月村了衛さんの最新長編小説『脱北航路』が刊行されました。
「北朝鮮の海軍精鋭達が日本人拉致被害者の女性を連れて脱北する」
という衝撃の内容で、冒頭からトップスピード。
時間を忘れて読み耽ること間違いなしです。
潜水艦による決死の脱北、拉致被害者の救済、
迫りくる朝鮮人民軍の猛攻撃、艦内で渦巻く感涙の人間ドラマ……。
本書の刊行を記念して、試し読みを全4回でお届けいたします。

第1回から読む

*   *   *

今回の合同演習は陸海空軍による大規模なものであった。地域的には咸鏡南道(ハムギョンナムド)を中心とするため第7軍団の担当となった。演習指揮官は朝鮮人民軍総参謀部長である金錫宣(キム・ソクソン)人民軍元帥である。

同日午後十一時二分、咸興市にある第7軍団司令部に立つ金総参謀部長に、第7軍団長の崔宗憲(チェ・ジョンホン)中将が報告を行なった。

「演習準備、完了しました」

総参謀部長の側に控えた各軍の高官達も、緊張を隠した無表情でありながら、どこか満足そうに聞いている。

金日成(キム・イルソン)と金正日(キム・ジョンイル)の肖像画が睥睨する室内は、中国製の電子機器が放つ熱のせいで外よりも蒸し暑く感じられた。
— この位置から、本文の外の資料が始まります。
Lemma unresolved_mono name tr tr' : tr ⊆ tr' → unresolved name tr → unresolved name tr'.
Proof. intros Hsub (fam & x & Hin & H). exists fam, x. split; [by apply Hsub | done]. Qed.

(** The address of a name: that of an IPv4 or IPv6 literal, or an answer of
    the resolver. *)
Definition denotes (p4 p6 : list Z → option (list Z)) (name : list Z) (tr : list (ev * resp)) (a : list Z) : Prop :=
  match p4 name, p6 name with
  | Some b, _ => a = v4_prefix ++ b
  | None, Some b => a = b
  | None, None => answered name tr a
  end.

Lemma denotes_mono p4 p6 name tr tr' a : tr ⊆ tr' → denotes p4 p6 name tr a → denotes p4 p6 name tr' a.
Proof.
  intros Hsub. unfold denotes. destruct (p4 name), (p6 name); try done.
  intros (fam & x & Hin & H). exists fam, x. split; [by apply Hsub | done].
Qed.
(** Byte [i] of what is handed to lwIP is the byte at [rp + i]. *)
Lemma gather_reading (i : nat) :
  gather (hev_ring_buffer_reading self) (data self) !! i =
    if decide (Z.of_nat i < rda_size self)
    then data self !! Z.to_nat ((rp self + Z.of_nat i) mod max_size self) else None.
Proof.
  destruct ring_sizes as (H1 & H2 & H3 & H4), Hwf as [Hmax Hlen Hwp Hrda Huse Hrp].
  unfold hev_ring_buffer_reading, gather. case_decide.
  { case_decide; [lia | done]. }
  rewrite H1. case_decide; cbn [map concat iov_base iov_len].
  - rewrite app_nil_r, slice_lookup. repeat case_decide; try lia; try done.
    zmod_split; f_equal; lia.
  - rewrite u64_small by lia. rewrite app_nil_r.
    assert (length (slice (rp self) (max_size self - rp self) (data self)) =
      Z.to_nat (max_size self - rp self)) as Hs.
    { unfold slice. rewrite length_take, length_drop. lia. }
    destruct (decide (i < Z.to_nat (max_size self - rp self))%nat).
    + rewrite lookup_app_l by lia. rewrite slice_lookup.
      repeat case_decide; try lia; try done. zmod_split; f_equal; lia.
    + rewrite lookup_app_r by lia. rewrite Hs, slice_lookup.
      repeat case_decide; try lia; try done. zmod_split; f_equal; lia.
Qed.
End Sizes.

(** ** Each operation implements the abstract one *)

Ltac ring_cbn := cbn [rp wp rda_size use_size max_size data].

Lemma refines_alloca mem s :
  0 < s ≤ 2 ^ 31 - 1 → Z.of_nat (length mem) = s →
  refines (hev_ring_buffer_alloca mem s) q_empty.
Proof.
  intros Hs Hl. unfold hev_ring_buffer_alloca.
  rewrite u64_small by lia.
  split; [split | ..]; cbn; try lia.
  unfold phys; cbn. by rewrite Z.mod_0_l by lia.
Qed.

Section Refinement.
Context (self : HevRingBuffer) (q : queue) (Href : refines self q).

Lemma refines_write bs :
  Z.of_nat (length bs) ≤ max_size self - use_size self →
  refines (ring_write self bs) (q_push bs q).
Proof.
  intros Hbs. destruct Href as [Hwf Hrda Huse Hbytes].
  pose proof (scatter_length self Hwf bs Hbs) as Hsl.
  pose proof (scatter_writing self Hwf bs) as Hsc.
  destruct Hwf as [Hmax Hlen Hwp Hr1 Hu1 Hrp].
  assert (length (q_all (q_push bs q)) = (length (q_all q) + length bs)%nat) as Hla.
  { unfold q_all; cbn. rewrite !length_app. lia. }
  assert (∀ i, 0 ≤ i ≤ use_size self →
    phys (ring_write self bs) i = phys self i) as Hphys.
  { intros i Hi. unfold phys, ring_write, hev_ring_buffer_write_finish; cbn.
    rewrite !u64_small by lia. zmod_split; lia. }
  assert (0 ≤ (wp self + Z.of_nat (length bs)) mod max_size self < max_size self)
    by (apply Z.mod_pos_bound; lia).
  split; [split | ..]; unfold ring_write, hev_ring_buffer_write_finish; ring_cbn;
    rewrite ?u64_small by lia; try lia.
  - rewrite Hrp. unfold phys; cbn. zmod_split; lia.
  - unfold q_push; cbn. rewrite length_app. lia.
  - intros i Hi. rewrite Hla in Hi.
    assert (phys self (Z.of_nat i) =
      phys (mkRing (rp self) ((wp self + Z.of_nat (length bs)) mod max_size self)
        (rda_size self + Z.of_nat (length bs)) (use_size self + Z.of_nat (length bs))
        (max_size self) []) (Z.of_nat i)) as Hp.
    { unfold phys; cbn. zmod_split; lia. }
    unfold phys in Hp |- *; cbn in Hp |- *. rewrite <-Hp.
    assert (0 ≤ (wp self - use_size self + Z.of_nat i) mod max_size self < max_size self)
      by (apply Z.mod_pos_bound; lia).
    rewrite Hsc by lia. cbv zeta.
    unfold q_all, q_push; cbn. rewrite app_assoc. fold (q_all q).
    destruct (decide (i < length (q_all q))%nat) as [Hlt | Hge].
    + rewrite lookup_app_l by done. rewrite <-Hbytes by done. unfold phys.
      case_decide as Hd; [|done]. exfalso. revert Hd. zmod_split; lia.
    + rewrite lookup_app_r by lia. case_decide as Hd.
      * f_equal. revert Hd. zmod_split; lia.
      * exfalso. revert Hd. zmod_split; lia.
Qed.

(** The vectors handed to lwIP spell out the readable bytes, oldest first. *)
Lemma refines_reading : gather (hev_ring_buffer_reading self) (data self) = ready q.
Proof.
  destruct Href as [Hwf Hrda Huse Hbytes]. apply list_eq. intros i.
  rewrite gather_reading by done. destruct Hwf as [Hmax Hlen Hwp Hr1 Hu1 Hrp].
  assert (length (q_all q) = (length (inflight q) + length (ready q))%nat) as Hla
    by (unfold q_all; rewrite length_app; done).
  case_decide as Hd.
  - assert ((rp self + Z.of_nat i) mod max_size self =
      phys self (Z.of_nat (length (inflight q) + i))) as ->.
    { rewrite Hrp. unfold phys. zmod_split; lia. }
    rewrite Hbytes by lia. unfold q_all. rewrite lookup_app_r by lia. f_equal. lia.
  - symmetry. apply lookup_ge_None_2. lia.
Qed.

Lemma refines_send (n : nat) :
  (n ≤ length (ready q))%nat →
  refines (hev_ring_buffer_read_finish self (Z.of_nat n)) (q_send n q).
Proof.
  intros Hn. destruct Href as [Hwf Hrda Huse Hbytes].
  destruct Hwf as [Hmax Hlen Hwp Hr1 Hu1 Hrp].
  assert (q_all (q_send n q) = q_all q) as Hq.
  { unfold q_all, q_send; cbn. rewrite <-app_assoc, take_drop. done. }
  assert (0 ≤ rp self < max_size self)
    by (rewrite Hrp; unfold phys; apply Z.mod_pos_bound; lia).
  split; [split | ..]; rewrite ?Hq; unfold hev_ring_buffer_read_finish; ring_cbn;
    rewrite ?u64_small by lia; try lia.
  - rewrite Hrp. unfold phys; cbn. zmod_split; lia.
  - cbn [q_send ready]. rewrite length_drop. lia.
  - intros i Hi. rewrite <-Hbytes by done. done.
Qed.

Lemma refines_ack (n : nat) :
  (n ≤ length (inflight q))%nat →
  refines (hev_ring_buffer_read_release self (Z.of_nat n)) (q_ack n q).
Proof.
  intros Hn. destruct Href as [Hwf Hrda Huse Hbytes].
  destruct Hwf as [Hmax Hlen Hwp Hr1 Hu1 Hrp].
  assert (q_all (q_ack n q) = drop n (q_all q)) as Hq.
  { unfold q_all, q_ack; cbn. rewrite drop_app_le by done. done. }
  assert (length (q_all q) = (length (inflight q) + length (ready q))%nat) as Hla
    by (unfold q_all; rewrite length_app; done).
  assert (length (q_all (q_ack n q)) = (length (q_all q) - n)%nat) as Hla'
    by (rewrite Hq, length_drop; done).
  unfold hev_ring_buffer_read_release. rewrite u64_small by lia. case_decide.
  - split; [split | ..]; rewrite ?Hla'; ring_cbn; cbn [q_ack ready]; try lia.
    unfold phys; cbn. replace (0 - _ + _) with 0 by lia. by rewrite Z.mod_0_l by lia.
  - split; [split | ..]; rewrite ?Hla'; ring_cbn; cbn [q_ack ready]; try lia.
    + rewrite Hrp. unfold phys; cbn. f_equal. lia.
    + intros i Hi. rewrite Hq, lookup_drop, <-Hbytes by lia.
      do 2 f_equal. unfold phys; cbn. f_equal. lia.
Qed.
End Refinement.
人民軍元帥、各軍指揮官とその参謀達は正面の大型モニターを見つめているが、二十人あまりの管制官はそれぞれの担当に応じてコンソールやパソコンのディスプレイに向き合っている。

各軍の図上段階及び基本訓練段階はすでに終了し、対水上、対潜、対空の総合攻撃訓練が始まろうとしている。その最終段階において、金正恩(キム・ジョンウン)総書記の視察が予定されているのだ。

演習が成功裏に終われば、その華々しい成果は世界に報道され、アメリカとその同盟国を畏怖せしめるのみならず、総書記の威光を広く喧伝することになろう。そして自分は総書記から一層の信頼を得る。それは取りも直さず軍における権力基盤の強化につながるはずだ──金総参謀部長はそんなビジョンを描いていた。

人民軍元帥の地位にまで上り詰めようと、一旦総書記の不興を買えば悲惨な末路が待っている。総参謀部長はむしろ引退後の保身と一族の安寧に心を砕くばかりであった。

「およそ四時間後、〇三〇〇に033型潜水艦11号が出港します。それを皮切りに全軍の演習開始。現在進行にいささかの遅滞もありません」

得意げに言う崔中将は、海軍部隊の指揮官である姜徳勲(カン・ドクフン)中将に向かい、

「11号に同乗する政治指導員は辛吉夏(シン・ギルハ)上佐でしたな」

姜中将は謹厳そのものといった態度を崩さず応じる。

「総政治局でも屈指の逸材と聞いております。なんでも近々に大佐への昇進が内定しているとか」

しかし総参謀部長は、姜の言葉にどこか軽侮の臭いを感じずにはいられなかった。

辛吉夏の叔父は国務委員会の委員であり、少し前まで次期副委員長の筆頭候補と目されていた。それが突然失脚したばかりか、保衛司令部に逮捕監禁されているのは、海外での不正蓄財が発覚したためである。発覚の端緒は、他ならぬ甥の告発であった。

その功により、吉夏は栄達の道をつかんだのだ。金総参謀部長と同じく姜中将も、そのことを熟知しながらまるで触れようとはしなかった。

もちろん不正蓄財など党に対する反逆以外の何物でもないし、決して許されることではない。だがそれを言うなら、総書記とその一族の莫大な隠し財産はどうなるのか。

どうもならない。

老いたる人民軍元帥は当然のこととしてそれを呑み込む。この国に生きる者にとって、〈あるはずのない物〉が見えないことは恥じるにも値しない。

しかし軍人として、姜中将が辛吉夏を嫌悪していることは明らかであった。金もまた姜と同じ心情であったからだ。

「金正日首領の主体思想に関する論文を党の地方大会で全文暗誦したという辛上佐なら、きっと素晴らしい統率力を発揮してくれることでしょう」

崔中将は軍人の気質を持たない。それが今日の地位を得たのは、ひとえに支配層の顔色を読むことにのみ長けた特技のゆえである。

「辛上佐の評価については私も大いに賛同します」

姜がゆっくりと口を開いた。

「だが、中将同志は少し勘違いをしておられるのではありませんか」

「と申されますと」

問い返した崔に、姜が嫌みに聞こえぬ程度に抑えて言う。

「『政治的優位性こそは、革命武力の本質的優位性であり、その腐敗の源泉である』」

それこそ金正日の著作『主体思想の継承と発展』からの引用であった。「腐敗の源泉」の一節は、同時に危険な皮肉ともなっている。だが出典が金正日の著書である以上、そうと指摘できる者はこの国のどこにもいない。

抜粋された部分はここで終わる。